* Work to be completed
Extract the complete data exactly as given.

───── Data excerpts

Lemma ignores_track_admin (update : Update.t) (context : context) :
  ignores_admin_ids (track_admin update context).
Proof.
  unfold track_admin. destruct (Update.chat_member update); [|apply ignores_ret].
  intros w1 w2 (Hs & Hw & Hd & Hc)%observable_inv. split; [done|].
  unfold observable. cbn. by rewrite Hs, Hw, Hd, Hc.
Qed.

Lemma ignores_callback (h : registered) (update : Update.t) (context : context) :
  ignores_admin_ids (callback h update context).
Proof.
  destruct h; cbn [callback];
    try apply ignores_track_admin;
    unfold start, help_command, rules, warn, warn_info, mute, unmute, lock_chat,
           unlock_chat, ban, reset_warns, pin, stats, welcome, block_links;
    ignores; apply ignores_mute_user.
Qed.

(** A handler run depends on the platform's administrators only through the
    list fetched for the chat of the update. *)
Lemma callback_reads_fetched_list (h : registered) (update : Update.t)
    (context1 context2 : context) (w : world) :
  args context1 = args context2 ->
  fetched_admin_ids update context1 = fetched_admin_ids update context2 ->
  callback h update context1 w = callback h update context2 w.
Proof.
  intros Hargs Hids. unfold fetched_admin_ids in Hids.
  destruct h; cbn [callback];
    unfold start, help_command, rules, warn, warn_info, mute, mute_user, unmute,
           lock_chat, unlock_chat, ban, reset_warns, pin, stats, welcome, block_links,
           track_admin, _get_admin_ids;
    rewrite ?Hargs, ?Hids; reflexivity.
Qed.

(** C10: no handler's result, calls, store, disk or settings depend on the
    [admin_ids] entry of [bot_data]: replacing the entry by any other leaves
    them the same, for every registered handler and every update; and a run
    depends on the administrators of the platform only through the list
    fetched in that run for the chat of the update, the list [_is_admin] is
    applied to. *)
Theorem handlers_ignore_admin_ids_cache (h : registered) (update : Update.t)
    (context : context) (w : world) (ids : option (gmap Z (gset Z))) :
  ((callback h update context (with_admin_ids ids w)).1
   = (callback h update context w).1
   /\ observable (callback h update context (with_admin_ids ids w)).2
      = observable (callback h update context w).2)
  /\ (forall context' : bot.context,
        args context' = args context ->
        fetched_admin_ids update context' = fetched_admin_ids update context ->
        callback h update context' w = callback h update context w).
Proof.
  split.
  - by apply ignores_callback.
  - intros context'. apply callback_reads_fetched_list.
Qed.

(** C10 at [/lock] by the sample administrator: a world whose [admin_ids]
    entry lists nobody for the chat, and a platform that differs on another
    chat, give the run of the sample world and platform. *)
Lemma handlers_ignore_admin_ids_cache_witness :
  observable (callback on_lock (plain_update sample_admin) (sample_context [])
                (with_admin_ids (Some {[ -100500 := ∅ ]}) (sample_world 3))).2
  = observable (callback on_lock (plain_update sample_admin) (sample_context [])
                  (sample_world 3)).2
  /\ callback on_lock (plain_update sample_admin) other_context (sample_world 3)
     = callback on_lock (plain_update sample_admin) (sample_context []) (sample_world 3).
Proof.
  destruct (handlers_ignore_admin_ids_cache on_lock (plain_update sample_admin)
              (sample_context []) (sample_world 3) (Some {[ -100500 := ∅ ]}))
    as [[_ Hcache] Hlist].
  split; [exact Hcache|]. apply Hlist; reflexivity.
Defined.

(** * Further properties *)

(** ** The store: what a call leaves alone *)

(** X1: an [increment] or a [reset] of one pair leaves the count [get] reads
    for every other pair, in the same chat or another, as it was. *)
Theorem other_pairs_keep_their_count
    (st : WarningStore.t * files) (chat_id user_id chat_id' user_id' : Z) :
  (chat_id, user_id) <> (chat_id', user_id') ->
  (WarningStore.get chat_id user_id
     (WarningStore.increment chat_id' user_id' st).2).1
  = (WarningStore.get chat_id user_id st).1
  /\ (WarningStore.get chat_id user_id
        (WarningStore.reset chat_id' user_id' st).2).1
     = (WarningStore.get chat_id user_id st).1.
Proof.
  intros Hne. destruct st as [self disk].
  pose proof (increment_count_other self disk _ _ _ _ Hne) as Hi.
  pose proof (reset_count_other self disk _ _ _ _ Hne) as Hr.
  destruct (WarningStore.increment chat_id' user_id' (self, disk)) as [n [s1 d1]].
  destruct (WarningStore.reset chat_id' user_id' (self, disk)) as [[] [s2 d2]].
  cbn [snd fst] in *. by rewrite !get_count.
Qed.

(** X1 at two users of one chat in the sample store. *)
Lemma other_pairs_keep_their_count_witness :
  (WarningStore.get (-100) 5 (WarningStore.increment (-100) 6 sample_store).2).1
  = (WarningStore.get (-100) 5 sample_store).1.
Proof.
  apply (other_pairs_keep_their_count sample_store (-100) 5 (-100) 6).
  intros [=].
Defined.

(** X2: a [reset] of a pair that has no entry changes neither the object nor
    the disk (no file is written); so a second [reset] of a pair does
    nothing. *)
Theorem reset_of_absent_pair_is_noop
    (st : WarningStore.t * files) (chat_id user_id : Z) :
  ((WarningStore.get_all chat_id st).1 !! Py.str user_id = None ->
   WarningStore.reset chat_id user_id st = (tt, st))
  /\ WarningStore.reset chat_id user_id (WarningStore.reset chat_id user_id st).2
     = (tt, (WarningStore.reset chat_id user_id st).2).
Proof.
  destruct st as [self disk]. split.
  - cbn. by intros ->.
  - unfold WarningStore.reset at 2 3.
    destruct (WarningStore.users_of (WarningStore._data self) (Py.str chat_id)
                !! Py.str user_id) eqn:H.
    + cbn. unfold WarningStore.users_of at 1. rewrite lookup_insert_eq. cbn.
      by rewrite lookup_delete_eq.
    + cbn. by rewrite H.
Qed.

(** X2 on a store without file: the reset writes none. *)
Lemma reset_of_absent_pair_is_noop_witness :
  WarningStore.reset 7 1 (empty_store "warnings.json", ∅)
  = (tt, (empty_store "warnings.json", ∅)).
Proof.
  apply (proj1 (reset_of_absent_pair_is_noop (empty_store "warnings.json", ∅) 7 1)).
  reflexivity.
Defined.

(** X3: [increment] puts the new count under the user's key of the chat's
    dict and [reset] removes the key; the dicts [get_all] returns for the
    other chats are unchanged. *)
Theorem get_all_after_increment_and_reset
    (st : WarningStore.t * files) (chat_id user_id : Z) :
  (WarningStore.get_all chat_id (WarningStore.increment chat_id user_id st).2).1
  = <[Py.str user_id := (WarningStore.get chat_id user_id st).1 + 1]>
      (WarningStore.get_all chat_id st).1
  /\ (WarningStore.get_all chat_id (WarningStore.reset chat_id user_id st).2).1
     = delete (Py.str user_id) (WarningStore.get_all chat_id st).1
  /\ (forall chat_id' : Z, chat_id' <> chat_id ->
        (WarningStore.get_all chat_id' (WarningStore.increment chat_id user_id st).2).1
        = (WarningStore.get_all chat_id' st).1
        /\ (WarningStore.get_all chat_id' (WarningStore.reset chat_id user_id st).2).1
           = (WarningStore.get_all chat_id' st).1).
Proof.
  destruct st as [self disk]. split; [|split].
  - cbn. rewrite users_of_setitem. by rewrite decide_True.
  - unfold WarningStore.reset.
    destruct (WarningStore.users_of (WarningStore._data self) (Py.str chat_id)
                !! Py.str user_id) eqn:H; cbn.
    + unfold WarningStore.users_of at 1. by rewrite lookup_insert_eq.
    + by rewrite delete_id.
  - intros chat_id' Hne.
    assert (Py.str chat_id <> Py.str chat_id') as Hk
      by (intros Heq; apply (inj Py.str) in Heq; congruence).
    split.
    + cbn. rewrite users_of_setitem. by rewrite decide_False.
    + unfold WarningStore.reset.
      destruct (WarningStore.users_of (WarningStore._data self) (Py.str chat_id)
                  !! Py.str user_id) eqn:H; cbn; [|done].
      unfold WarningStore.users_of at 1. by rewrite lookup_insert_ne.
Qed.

──────────

* Exercise solution
Lemma ignores_track_admin (update : Update.t) (context : context) :
  ignores_admin_ids (track_admin update context).
Proof.
  unfold track_admin. destruct (Update.chat_member update); [|apply ignores_ret].
  intros w1 w2 (Hs & Hw & Hd & Hc)%observable_inv. split; [done|].
  unfold observable. cbn. by rewrite Hs, Hw, Hd, Hc.
Qed.

Lemma ignores_callback (h : registered) (update : Update.t) (context : context) :
  ignores_admin_ids (callback h update context).
Proof.
  destruct h; cbn [callback];
    try apply ignores_track_admin;
    unfold start, help_command, rules, warn, warn_info, mute, unmute, lock_chat,
           unlock_chat, ban, reset_warns, pin, stats, welcome, block_links;
    ignores; apply ignores_mute_user.
Qed.

(** A handler run depends on the platform's administrators only through the
    list fetched for the chat of the update. *)
Lemma callback_reads_fetched_list (h : registered) (update : Update.t)
    (context1 context2 : context) (w : world) :
  args context1 = args context2 ->
  fetched_admin_ids update context1 = fetched_admin_ids update context2 ->
  callback h update context1 w = callback h update context2 w.
Proof.
  intros Hargs Hids. unfold fetched_admin_ids in Hids.
  destruct h; cbn [callback];
    unfold start, help_command, rules, warn, warn_info, mute, mute_user, unmute,
           lock_chat, unlock_chat, ban, reset_warns, pin, stats, welcome, block_links,
           track_admin, _get_admin_ids;
    rewrite ?Hargs, ?Hids; reflexivity.
Qed.

(** C10: no handler's result, calls, store, disk or settings depend on the
    [admin_ids] entry of [bot_data]: replacing the entry by any other leaves
    them the same, for every registered handler and every update; and a run
    depends on the administrators of the platform only through the list
    fetched in that run for the chat of the update, the list [_is_admin] is
    applied to. *)
Theorem handlers_ignore_admin_ids_cache (h : registered) (update : Update.t)
    (context : context) (w : world) (ids : option (gmap Z (gset Z))) :
  ((callback h update context (with_admin_ids ids w)).1
   = (callback h update context w).1
   /\ observable (callback h update context (with_admin_ids ids w)).2
      = observable (callback h update context w).2)
  /\ (forall context' : bot.context,
        args context' = args context ->
        fetched_admin_ids update context' = fetched_admin_ids update context ->
        callback h update context' w = callback h update context w).
Proof.
  split.
  - by apply ignores_callback.
  - intros context'. apply callback_reads_fetched_list.
Qed.

(** C10 at [/lock] by the sample administrator: a world whose [admin_ids]
    entry lists nobody for the chat, and a platform that differs on another
    chat, give the run of the sample world and platform. *)
Lemma handlers_ignore_admin_ids_cache_witness :
  observable (callback on_lock (plain_update sample_admin) (sample_context [])
                (with_admin_ids (Some {[ -100500 := ∅ ]}) (sample_world 3))).2
  = observable (callback on_lock (plain_update sample_admin) (sample_context [])
                  (sample_world 3)).2
  /\ callback on_lock (plain_update sample_admin) other_context (sample_world 3)
     = callback on_lock (plain_update sample_admin) (sample_context []) (sample_world 3).
Proof.
  destruct (handlers_ignore_admin_ids_cache on_lock (plain_update sample_admin)
              (sample_context []) (sample_world 3) (Some {[ -100500 := ∅ ]}))
    as [[_ Hcache] Hlist].
  split; [exact Hcache|]. apply Hlist; reflexivity.
Defined.

(** * Further properties *)

(** ** The store: what a call leaves alone *)

(** X1: an [increment] or a [reset] of one pair leaves the count [get] reads
    for every other pair, in the same chat or another, as it was. *)
Theorem other_pairs_keep_their_count
    (st : WarningStore.t * files) (chat_id user_id chat_id' user_id' : Z) :
  (chat_id, user_id) <> (chat_id', user_id') ->
  (WarningStore.get chat_id user_id
     (WarningStore.increment chat_id' user_id' st).2).1
  = (WarningStore.get chat_id user_id st).1
  /\ (WarningStore.get chat_id user_id
        (WarningStore.reset chat_id' user_id' st).2).1
     = (WarningStore.get chat_id user_id st).1.
Proof.
  intros Hne. destruct st as [self disk].
  pose proof (increment_count_other self disk _ _ _ _ Hne) as Hi.
  pose proof (reset_count_other self disk _ _ _ _ Hne) as Hr.
  destruct (WarningStore.increment chat_id' user_id' (self, disk)) as [n [s1 d1]].
  destruct (WarningStore.reset chat_id' user_id' (self, disk)) as [[] [s2 d2]].
  cbn [snd fst] in *. by rewrite !get_count.
Qed.

(** X1 at two users of one chat in the sample store. *)
Lemma other_pairs_keep_their_count_witness :
  (WarningStore.get (-100) 5 (WarningStore.increment (-100) 6 sample_store).2).1
  = (WarningStore.get (-100) 5 sample_store).1.
Proof.
  apply (other_pairs_keep_their_count sample_store (-100) 5 (-100) 6).
  intros [=].
Defined.

(** X2: a [reset] of a pair that has no entry changes neither the object nor
    the disk (no file is written); so a second [reset] of a pair does
    nothing. *)
Theorem reset_of_absent_pair_is_noop
    (st : WarningStore.t * files) (chat_id user_id : Z) :
  ((WarningStore.get_all chat_id st).1 !! Py.str user_id = None ->
   WarningStore.reset chat_id user_id st = (tt, st))
  /\ WarningStore.reset chat_id user_id (WarningStore.reset chat_id user_id st).2
     = (tt, (WarningStore.reset chat_id user_id st).2).
Proof.
  destruct st as [self disk]. split.
  - cbn. by intros ->.
  - unfold WarningStore.reset at 2 3.
    destruct (WarningStore.users_of (WarningStore._data self) (Py.str chat_id)
                !! Py.str user_id) eqn:H.
    + cbn. unfold WarningStore.users_of at 1. rewrite lookup_insert_eq. cbn.
      by rewrite lookup_delete_eq.
    + cbn. by rewrite H.
Qed.

(** X2 on a store without file: the reset writes none. *)
Lemma reset_of_absent_pair_is_noop_witness :
  WarningStore.reset 7 1 (empty_store "warnings.json", ∅)
  = (tt, (empty_store "warnings.json", ∅)).
Proof.
  apply (proj1 (reset_of_absent_pair_is_noop (empty_store "warnings.json", ∅) 7 1)).
  reflexivity.
Defined.

(** X3: [increment] puts the new count under the user's key of the chat's
    dict and [reset] removes the key; the dicts [get_all] returns for the
    other chats are unchanged. *)
Theorem get_all_after_increment_and_reset
    (st : WarningStore.t * files) (chat_id user_id : Z) :
  (WarningStore.get_all chat_id (WarningStore.increment chat_id user_id st).2).1
  = <[Py.str user_id := (WarningStore.get chat_id user_id st).1 + 1]>
      (WarningStore.get_all chat_id st).1
  /\ (WarningStore.get_all chat_id (WarningStore.reset chat_id user_id st).2).1
     = delete (Py.str user_id) (WarningStore.get_all chat_id st).1
  /\ (forall chat_id' : Z, chat_id' <> chat_id ->
        (WarningStore.get_all chat_id' (WarningStore.increment chat_id user_id st).2).1
        = (WarningStore.get_all chat_id' st).1
        /\ (WarningStore.get_all chat_id' (WarningStore.reset chat_id user_id st).2).1
           = (WarningStore.get_all chat_id' st).1).
Proof.
  destruct st as [self disk]. split; [|split].
  - cbn. rewrite users_of_setitem. by rewrite decide_True.
  - unfold WarningStore.reset.
    destruct (WarningStore.users_of (WarningStore._data self) (Py.str chat_id)
                !! Py.str user_id) eqn:H; cbn.
    + unfold WarningStore.users_of at 1. by rewrite lookup_insert_eq.
    + by rewrite delete_id.
  - intros chat_id' Hne.
    assert (Py.str chat_id <> Py.str chat_id') as Hk
      by (intros Heq; apply (inj Py.str) in Heq; congruence).
    split.
    + cbn. rewrite users_of_setitem. by rewrite decide_False.
    + unfold WarningStore.reset.
      destruct (WarningStore.users_of (WarningStore._data self) (Py.str chat_id)
                  !! Py.str user_id) eqn:H; cbn; [|done].
      unfold WarningStore.users_of at 1. by rewrite lookup_insert_ne.
Qed.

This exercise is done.